The stigma around abortion is one that compels many women to keep theirs a secret. So it may come as a surprise that the most common reaction from others when women do reveal they've had an abortion is compassion and not scorn.
In fact, a new study found that a majority of women get support and sympathy when they reveal they terminated a pregnancy. Especially when they tell close friends.
Glamour wrote about what Sarah Cowan, an NYU sociologist, found after analyzing data from a survey of Americans who reported on conversations where they disclosed their abortions. More than half, 58.3 percent, of the reactions were positive. Women doing the disclosing categorized listener reactions as sympathetic, supportive or both.

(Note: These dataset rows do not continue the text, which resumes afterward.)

Lemma Inv_joined st r c sub :
  Joining st r sub → Inv (joined st r c sub).
Proof.
  intros [Hr Hn J1 J2 J3].
  assert (Hlt : r < length (heap st)) by by eapply lookup_lt_Some.
  split.
  - intros name r' Hl. cbn in Hl.
    destruct (J1 _ _ Hl) as (sub' & Hs & Hnm & Hne).
    unfold joined; cbn. destruct (decide (r' = r)) as [->|Hd].
    + rewrite list_lookup_insert_eq by done. eexists. split; [done|]. cbn.
      split; [congruence | apply set_add_not_nil].
    + rewrite list_lookup_insert_ne by done. eauto.
  - intros c' held' r' Hh Hin. revert Hh. unfold joined; cbn.
    assert (Hnew : ∀ c'', (c'' = c ∨ c'' ∈ Subscription.sockets sub) →
      ∃ sub', <[r := Subscription.mk (Subscription.name sub)
                      (set_add c (Subscription.sockets sub))]> (heap st) !! r = Some sub'
              ∧ subscriptions st !! Subscription.name sub' = Some r
              ∧ c'' ∈ Subscription.sockets sub').
    { intros c'' Hc. eexists. split; [by apply list_lookup_insert_eq|]. cbn.
      split; [done|]. by apply elem_of_set_add. }
    assert (Hold : ∀ held, sockets st !! c' = Some held → r' ∈ held →
      ∃ sub', <[r := Subscription.mk (Subscription.name sub)
                      (set_add c (Subscription.sockets sub))]> (heap st) !! r' = Some sub'
              ∧ subscriptions st !! Subscription.name sub' = Some r'
              ∧ c' ∈ Subscription.sockets sub').
    { intros held Hh0 Hin0. destruct (J2 _ _ _ Hh0 Hin0) as (sub' & Hs & Hl & Hc).
      destruct (decide (r' = r)) as [->|Hd].
      - apply Hnew. right. congruence.
      - exists sub'. by rewrite list_lookup_insert_ne. }
    rewrite lookup_insert. case_decide as Hc.
    + intros [= <-]. subst c'. apply elem_of_set_add in Hin as [->|Hin].
      * apply Hnew. by left.
      * destruct (sockets st !! c) as [held|] eqn:E; cbn in Hin.
        -- by eapply Hold.
        -- by apply not_elem_of_nil in Hin.
    + intros Hh. by eapply Hold.
  - intros c' held'. unfold joined; cbn. rewrite lookup_insert. case_decide.
    + intros [= <-]. apply NoDup_set_add.
      destruct (sockets st !! c) eqn:E; cbn; [eauto | apply NoDup_nil_2].
    + eauto.
Qed.

Lemma Inv_subscribe st name message c silent :
  Inv st → Inv (subscribe shouldLog name message c silent st).1.
Proof.
  intros HI. destruct (subscriptions st !! name) as [r|] eqn:Hn.
  - destruct (inv_installed _ HI _ _ Hn) as (sub & Hr & Hnm & Hne).
    destruct (decide (c ∈ Subscription.sockets sub)) as [Hc|Hc].
    + by erewrite subscribe_duplicate.
    + erewrite subscribe_present by done. cbn.
      apply Inv_joined, Joining_Inv; [done..|]. by rewrite Hnm.
  - rewrite subscribe_absent by done. cbn.
    by apply Inv_joined, Joining_installed.
Qed.

Lemma Inv_unsubscribe st name message c silent :
  Inv st → Inv (unsubscribe shouldLog name message c silent st).1.
Proof.
  intros HI. destruct (subscriptions st !! name) as [r|] eqn:Hn.
  - destruct (inv_installed _ HI _ _ Hn) as (sub & Hr & Hnm & Hne).
    destruct (decide (c ∈ Subscription.sockets sub)) as [Hc|Hc].
    + erewrite unsubscribe_member by done. cbn.
      apply Inv_dropped; [done..|]. by rewrite Hnm.
    + by erewrite unsubscribe_stranger.
  - by rewrite unsubscribe_absent.
Qed.

(** One turn of the close hook's loop, for a subscription still held. *)
Lemma close_turn st c held r :
  Inv st → sockets st !! c = Some held → r ∈ held →
  ∃ sub, heap st !! r = Some sub
         ∧ subscriptions st !! Subscription.name sub = Some r
         ∧ (sockets_delete r c ;; removeSocket r c) st
           = (dropped st r c sub, drop_trace st c sub).
Proof.
  intros HI Hh Hin. destruct (inv_held _ HI _ _ _ Hh Hin) as (sub & Hr & Hn & _).
  exists sub. split; [done|]. split; [done|]. by apply drop_eq.
Qed.

Lemma Inv_forOfLive c pending st :
  Inv st →
  Inv (forOfLive c pending
         (λ r, sockets_delete r c ;; removeSocket r c) st).1.
Proof.
  revert st. induction pending as [|r pending IH]; intros st HI; cbn [forOfLive]; [done|].
  rewrite seq_fst. apply IH. unfold set_has. case_bool_decide as Hin; [|done].
  destruct (sockets st !! c) as [held|] eqn:Hh; cbn in Hin.
  - destruct (close_turn st c held r HI Hh Hin) as (sub & Hr & Hn & ->). cbn.
    by apply Inv_dropped.
  - by apply not_elem_of_nil in Hin.
Qed.

Lemma Inv_onSocketClose st c : Inv st → Inv (onSocketClose c st).1.
Proof.
  intros HI. unfold onSocketClose. destruct (sockets st !! c); [|done].
  by apply Inv_forOfLive.
Qed.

Around 30 percent reported a mixed reaction—that is, positive and negative. And only 7 percent said reactions were negative.
This is not what we're led to believe on social media and TV shows, where women who share that they've had abortions are often haraassed and threatened, or shunned from friends and family. In reality, the study finds, talking about abortions is more likely to be a positive experience.
That said, know your audience. The most support came from others who had also had an abortion. Close friends, too, were more likely to be supportive.
Families, however, were more likely than other groups to have a negative reaction to the disclosure. Though, for one respondent, the negativity was because she hadn't told them right away.
Race and gender also mattered whether the disclosure conversation was deemed positive, negative or mixed. Those who identified as Hispanic were more likely to report the conversation had gone negatively, while black non-Hispanic were more likely to report the conversation had been a mix of positive and negative. White people were more likely than other race and ethnic groups to report their conversations had gone mostly positively.
Glamour ask Renee Bracey Sherman, senior public affairs manager for National Network of Abortion Funds, to explain the differences.
”People of color bear the brunt of negative stereotypes of sexuality and pregnancy, thus they are more likely to experience negative reactions to sharing their stories around sex, unintended pregnancy, young parenting and abortion,” Sherman said.
Notable, too, is that there are "no women of color in the media as spokespeople talking about their own abortions," Glamour's Steph Herold writes.
Men also took part in the survey, which found that stigma around abortion hurts them, too. They perceived negative reactions to their own disclosures about taking a women to get an abortion or deciding with their pregnant partner on terminating a pregnancy.
The upshot for Herold, MPH, an activist and social scientist with a background in abortion care, abortion funds and reproductive health advocacy, is that "no matter what anti-abortion activists and politicians might say, the most common reaction is sympathy and support."
This support around abortion challenges the stigma often used to argue against safe abortion and reproductive healthcare access. The study's findings challenges the notion that most people are judgmental when it comes to abortion. In reality, the support and compassion is mostly likely there.